First non-white train guard at Euston railway station, England

Asquith Camile Xavier (18 July 1920 – 18 June 1980) was a West Indian-born Briton who ended a colour bar at British Railways in London by fighting to become the first non-white train guard at Euston railway station in 1966. Trevor Phillips, when chairman of the Commission for Racial Equality, said in 2006: "Asquith's stand against discrimination brought to light the inadequacy of early race discrimination laws and persistent widespread discrimination faced by ethnic minorities." A plaque at the station commemorates his achievement.

==Early life==
Xavier was born on 18 July 1920 in Dominica, which was then a British colony. He was a member of the Windrush generation of British African-Caribbean people who migrated to the United Kingdom after the Second World War to fill vacancies in service industries. He married Agnes Disney St John (1922–2004) in Dominica and they had seven children. He is thought to have worked as a policeman before emigrating with his wife and four of their children, arriving in Southampton on 16 April 1958. Xavier began work as a carriage cleaner and porter at Marylebone station the following day and was promoted to the position of guard in April 1959.

==Discrimination==
Xavier joined British Railways. In 1966 he was still working as a guard at Marylebone station in central London. He applied for a promotion and transfer to work at Euston station, but was rejected. A letter from a staff committee at Euston—which was dominated by members of the National Union of Railwaymen—explained that it was because of his colour. Unions and management had informally agreed in the 1950s to ban non-white people from jobs at Euston involving contact with the public; they could be cleaners and labourers, but not guards or ticket collectors.

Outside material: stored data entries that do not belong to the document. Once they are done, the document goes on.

Lemma matchHere_lit_app {A : Type} (L s : string) (cap : option string)
      (k : string -> option string -> option A) :
  matchHere (Lit L) (L ++ s) cap k = k s cap.
Proof. cbn [matchHere]. rewrite startsWith_app, sliceFrom_app. reflexivity. Qed.

Lemma matchAt_opera_accepts (tok a b post : string) :
  tok = "Opera" \/ tok = "OPR" -> isNumber a -> isNumber b ->
  exists g, matchAt reOpera (((tok ++ "/") ++ a ++ "." ++ b) ++ post) = Some g.
Proof.
  intros Htok Ha Hb. unfold matchAt, reOpera.
  rewrite !append_assoc. cbn [matchHere].
  assert (Hrest : exists g,
             matchHere (Lit "/") ("/" ++ (a ++ "." ++ b) ++ post) None
               (fun s' cap' =>
                  matchHere (Group majorMinor) s' cap'
                    (fun _ cap => Some (groupText cap))) = Some g).
  { rewrite matchHere_lit_app. cbn [matchHere].
    apply majorMinor_accepts; eauto. }
  destruct Hrest as [g Hg]. rewrite !append_assoc in Hg.
  cbn [matchHere] in Hg.
  destruct Htok as [-> | ->].
  - rewrite startsWith_app, sliceFrom_app. unfold groupText in Hg.
    rewrite Hg. eauto.
  - replace (startsWith ("OPR" ++ "/" ++ a ++ "." ++ b ++ post) "Opera")
      with false by reflexivity.
    rewrite startsWith_app, sliceFrom_app. unfold groupText in Hg.
    rewrite Hg. eauto.
Qed.

Lemma jsMatch_opera_found (tok ua : string) :
  tok = "Opera/" \/ tok = "OPR/" -> hasVersionAfter tok ua ->
  exists g, jsMatch ua reOpera = Some g.
Proof.
  intros Htok (a & b & Ha & Hb & Hin).
  apply (jsMatch_finds _ _ _ Hin). intros post.
  destruct Htok as [-> | ->].
  - apply (matchAt_opera_accepts "Opera"); auto.
  - apply (matchAt_opera_accepts "OPR"); auto.
Qed.

Lemma jsMatch_gecko_found (ua : string) :
  hasNumberAfter "Gecko/" ua -> exists g, jsMatch ua reGecko = Some g.
Proof.
  intros (a & [Hne Ha] & Hin).
  apply (jsMatch_finds _ _ _ Hin). intros post.
  unfold matchAt, reGecko. cbn [matchHere].
  rewrite append_assoc, startsWith_app, sliceFrom_app.
  apply plus_complete; eauto.
Qed.

Lemma jsMatch_gecko_sound (ua g : string) :
  jsMatch ua reGecko = Some g ->
  isNumber g /\ includes ua ("Gecko/" ++ g) = true.
Proof.
  intros H.
  destruct (jsMatch_sound _ _ _ H) as (pre & w & post & cap & -> & D & ->).
  apply Derives_Seq_inv in D as (l & g & c1 & -> & Hl & Hg).
  apply Derives_Lit_inv in Hl as [-> ->].
  apply Derives_Group_inv in Hg as [-> [c2 Hg]].
  split; [exact (derives_number _ _ _ Hg)|].
  exact (includes_token pre ("Gecko/" ++ g) post).
Qed.
(** C10.  In dry-run mode [apply_migration] and [rollback_migration] return
    [True] for every migration and hand the migration object back as it was
    (same [status], same [applied_at]); the only effect is two lines on the
    console: the directory, the clock and the database are untouched and
    [get_applied_migrations] answers as before.  The [except] handlers, the
    only places that report a failed execution, are not on these paths. *)
Theorem dry_run_leaves_migration_and_ledger (m : Migration) (w : World) :
  (exists w',
      apply_migration m true w = (true, m, w')
      /\ stdout w' = stdout w
                     ++ [("[DRY RUN] Would apply migration " ++ version m ++ ": " ++ name m)%string;
                         ("SQL: " ++ PyStr.take_chars 100 (up_sql m) ++ "...")%string]
      /\ directory w' = directory w /\ clock w' = clock w
      /\ database w' = database w
      /\ fst (get_applied_migrations w') = fst (get_applied_migrations w))
  /\ (exists w',
      rollback_migration m true w = (true, m, w')
      /\ stdout w' = stdout w
                     ++ [("[DRY RUN] Would rollback migration " ++ version m ++ ": " ++ name m)%string;
                         ("SQL: " ++ PyStr.take_chars 100 (down_sql m) ++ "...")%string]
      /\ directory w' = directory w /\ clock w' = clock w
      /\ database w' = database w
      /\ fst (get_applied_migrations w') = fst (get_applied_migrations w)).
Proof.
  split.
  - eexists. split; [apply apply_dry_run_eq|].
    unfold print; simpl. rewrite <- app_assoc. now repeat split.
  - eexists. split; [apply rollback_dry_run_eq|].
    unfold print; simpl. rewrite <- app_assoc. now repeat split.
Qed.

(** C4, as stated, fails: a migration whose [up_sql] is empty passes a
    dry-run [apply_migration]. *)
Lemma dry_run_apply_accepts_empty_up_sql :
  up_sql (sample_migration "V001" "" "DROP TABLE t;") = ""
  /\ fst (fst (apply_migration (sample_migration "V001" "" "DROP TABLE t;")
                               true (world_with []))) = true.
Proof. split; reflexivity. Qed.

(** C4, amended.  A dry-run [apply_migration] does not look at [up_sql]: it
    returns [True] for every migration, whatever its [up_sql], empty or not,
    hands the migration back unchanged and leaves the directory and the
    database alone. *)
Theorem dry_run_apply_never_validates (m : Migration) (w : World) :
  let '(ok, m', w') := apply_migration m true w in
  ok = true /\ m' = m /\ database w' = database w /\ directory w' = directory w.
Proof. rewrite apply_dry_run_eq. now repeat split. Qed.




(* ------------------------------------------------------------------------ *)
(** ** Bulk operations: counters and call log of the loops *)

Section Loops.
Variable self : Service.
Variable applied : dict.
Variable target_version : option string.
Variable dry_run : bool.

Local Abbreviation up_loop :=
  (migrate_up_loop self applied target_version dry_run).

Lemma count_split (log : list (Migration * bool)) :
  List.length log
  = List.length (filter snd log)
    + List.length (filter (fun c => negb (snd c)) log).
Proof.
  induction log as [|[m []] log IH]; simpl; lia.
Qed.

Lemma stops_at_failure_nil : stops_at_failure [].
Proof. intros [|? ?] c later H; discriminate. Qed.

Lemma stops_at_failure_single (c : Migration * bool) : stops_at_failure [c].
Proof.
  intros [|? [|? ?]] c' later H Hc; inversion H; subst; try reflexivity.
Qed.

Lemma stops_at_failure_cons (m : Migration) (log : list (Migration * bool)) :
  stops_at_failure log -> stops_at_failure ((m, true) :: log).
Proof.
  intros Hlog [|c0 earlier] c later H Hc; inversion H; subst.
  - discriminate.
  - eapply Hlog; eauto.
Qed.

(** The counters count the calls: [successful] those that returned [True],
    [failed] those that returned [False], of which there is at most one,
    the last. *)
Lemma migrate_up_loop_counts (migrations : list Migration) :
  forall s f w,
    let o := up_loop migrations s f w in
    successful o = s + List.length (filter snd (calls o))
    /\ failed o = f + List.length (filter (fun c => negb (snd c)) (calls o))
    /\ failed o <= f + 1
    /\ stops_at_failure (calls o).
Proof.
  induction migrations as [|m rest IH]; intros s f w; simpl.
  - repeat split; try lia. apply stops_at_failure_nil.
  - destruct (contains applied (version m)); [apply IH|].
    destruct (past_target target_version (version m)).
    { simpl. repeat split; try lia. apply stops_at_failure_nil. }
    destruct (self_apply_migration self m dry_run w) as [[[] m'] w'].
    + destruct (IH (S s) f w') as (Hs & Hf & Hle & Hstop).
      simpl. repeat split; try lia. now apply stops_at_failure_cons.
    + simpl. repeat split; try lia. apply stops_at_failure_single.
Qed.
(** The loop over [ls] reaches [l] in a state [(hA, sA)] in which [l] and
    the objects outside [ls] are as they were, and after the step on [l]
    leaves them alone. *)
Lemma foldl_turn ls l : ∀ h s h' s',
  NoDup ls → l ∈ ls →
  foldl step (h, s) ls = (h', s') →
  ∃ hA sA hB sB,
    step (hA, sA) l = (hB, sB)
    ∧ length hA = length h
    ∧ (∀ l', l' = l ∨ l' ∉ ls → deref hA l' = deref h l')
    ∧ Store.txnElementSeq s ≤ Store.txnElementSeq sA
    ∧ (∀ k, k < Store.txnElementSeq s →
         (∀ l', l' ∈ ls → l' ≠ l → Element.id (deref h l') ≠ Some k) →
         Store.txnElement sA !! k = Store.txnElement s !! k)
    ∧ (∀ l', l' = l ∨ l' ∉ ls → deref h' l' = deref hB l')
    ∧ (∀ k, k < Store.txnElementSeq sB →
         (∀ l', l' ∈ ls → l' ≠ l → Element.id (deref h l') ≠ Some k) →
         Store.txnElement s' !! k = Store.txnElement sB !! k)
    ∧ (∀ k, k < Store.txnElementSeq sB → Store.txnElement sB !! k = None →
         Store.txnElement s' !! k = None).
Proof.
  intros h s h' s' Hnd (pre & post & ->)%list_elem_of_split.
  apply NoDup_app in Hnd as (Hndpre & Hdisj & [Hlpost Hndpost]%NoDup_cons).
  assert (l ∉ pre) as Hlpre.
  { intros Hin. apply (Hdisj _ Hin), list_elem_of_here. }
  rewrite foldl_app. cbn [foldl].
  destruct (foldl step (h, s) pre) as [hA sA] eqn:Hpre.
  destruct (step (hA, sA) l) as [hB sB] eqn:Hstep. intros Hpost.
  exists hA, sA, hB, sB.
  pose proof (foldl_heap_local _ step_heap _ _ _ _ _ Hpre) as HheapA.
  destruct (foldl_local _ step_local _ _ _ _ _ Hndpre Hpre)
    as (HlenA & _ & HseqA & HrowA & _).
  pose proof (foldl_heap_local _ step_heap _ _ _ _ _ Hpost) as HheapB.
  destruct (foldl_local _ step_local _ _ _ _ _ Hndpost Hpost)
    as (_ & _ & _ & HrowB & HabsB).
  split_and!; [done..| | | | | |done].
  - intros l' [->|Hl']; apply HheapA; [done|].
    intros Hin. apply Hl', elem_of_app. by left.
  - done.
  - intros k Hk Hne. apply HrowA; [done|]. apply Forall_forall.
    intros l' Hl'. apply Hne; [apply elem_of_app; by left|]. by intros ->.
  - intros l' [->|Hl']; apply HheapB; [done|].
    intros Hin. apply Hl', elem_of_app. right. by apply list_elem_of_further.
  - intros k Hk Hne. apply HrowB; [done|]. apply Forall_forall.
    intros l' Hl'.
    assert (l' ≠ l) as Hll by (by intros ->).
    rewrite (step_heap _ _ _ _ _ Hstep) by done.
    rewrite HheapA.
    + apply Hne; [|done]. apply elem_of_app. right. by apply list_elem_of_further.
    + intros Hin. apply (Hdisj _ Hin). by apply list_elem_of_further.
Qed.
(** What the network and the operating system answer. The local disk
    itself is state ([files] below); that an operation on it fails is
    the environment's choice. *)
Record Env := {
  (** [getDownloadUrl(hostUrl, entryPath)] *)
  getDownloadUrl : string -> string;
  (** [http.Get(url)]: the body, or [None] for an error *)
  http_Get : string -> option Body;
  (** [os.MkdirAll(filepath.Dir(fileName), os.ModePerm) == nil] *)
  os_MkdirAll_ok : string -> bool;
  (** [os.Create(fileName)] succeeds *)
  os_Create_ok : string -> bool;
  (** [file.Write] succeeds on the file of this name holding this many bytes *)
  file_Write_ok : string -> nat -> bool;
  (** [urlFile.WriteString] succeeds *)
  urlFile_Write_ok : string -> bool;
  (** [os.Remove(name) == nil], for a file this process holds open
      ([true]) or does not ([false]): where an open file cannot be
      deleted (Windows), the answer for [true] is [false] *)
  os_Remove_ok : string -> bool -> bool;
}.

(** The local state: the files under the working directory by name, and
    the text of [urls.txt]. *)
Record World := {
  files : gmap string string;
  urlFile : string;
}.

Record Outcome (A : Type) := {
  value : A;
  world : World;
  events : list Event;
}.
Arguments value {A} _.
Arguments world {A} _.
Arguments events {A} _.

(** State passing with a log of the operations performed. *)
Definition M (A : Type) : Type := World -> Outcome A.

#[global] Instance M_ret : MRet M :=
  fun A a w => {| value := a; world := w; events := [] |}.

#[global] Instance M_bind : MBind M :=
  fun A B f m w =>
    let r := m w in
    let r' := f (value r) (world r) in
    {| value := value r'; world := world r'; events := events r ++ events r' |}.

Definition emit (e : Event) : M unit :=
  fun w => {| value := tt; world := w; events := [e] |}.

Definition Printf (nThreads : option Z) (status : Status) (subject : string) : M unit :=
  emit (EPrintf nThreads status subject).

(** The size of the copy buffer: the literal 4096 of [make([]byte, 4096)]
    and of [n != 4096]. *)
Definition bufferSize : nat := 4096%nat.

(** [make([]byte, n)] *)
Fixpoint make (n : nat) : string :=
  match n with
  | O => EmptyString
  | S n' => String zero (make n')
  end.

(** [n, err := resp.Body.Read(buffer)] handing over [data]: the bytes
    fill the front of the buffer, the rest of it is left as it was. *)
Definition Read (buffer data : string) : nat * string :=
  (Go.len data,
   data ++ String.substring (Go.len data) (Go.len buffer - Go.len data) buffer).

Section Program.

Variable env : Env.
Variable writeUrlOnly : bool.

Definition os_MkdirAll (fileName : string) : M bool :=
  fun w => {| value := os_MkdirAll_ok env fileName; world := w;
              events := [EMkdirAll fileName] |}.

(** [GetFileSize]: [os.Stat] fails when there is no such file. *)
Definition GetFileSize (name : string) : M (option Z) :=
  fun w => {| value := (fun c => Z.of_nat (Go.len c)) <$> files w !! name;
              world := w; events := [EStat name] |}.

(** [os.Remove(name)], its error dropped as the program drops it:
    the file is gone when the call succeeds and stays as it is when it
    fails. [opened] says whether the program holds the file open at
    the call. *)
Definition os_Remove (name : string) (opened : bool) : M unit :=
  fun w => {| value := tt;
              world := if os_Remove_ok env name opened
                       then {| files := delete name (files w); urlFile := urlFile w |}
                       else w;
              events := [ERemove name] |}.

Definition http_Get_ (url : string) : M (option Body) :=
  fun w => {| value := http_Get env url; world := w; events := [EGet url] |}.

(** [os.Create]: the file exists and is empty afterwards. *)
Definition os_Create (name : string) : M bool :=
  fun w =>
    if os_Create_ok env name
    then {| value := true;
            world := {| files := <[name := ""]> (files w); urlFile := urlFile w |};
            events := [ECreate name] |}
    else {| value := false; world := w; events := [ECreate name] |}.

The Race Relations Act 1965 had made discrimination on "grounds of colour, race, or ethnic or national origins" unlawful in public places in Great Britain (but not Northern Ireland). Xavier could not use this legislation to further his case as it did not cover workplaces.

Xavier persisted. A union official from the Marylebone branch publicised the rejection by writing a letter of protest to the head of the National Union of Railwaymen on his behalf. Two members of parliament wrote to the secretary of state for transport, Barbara Castle, to ask her to direct British Railways to end racial discrimination.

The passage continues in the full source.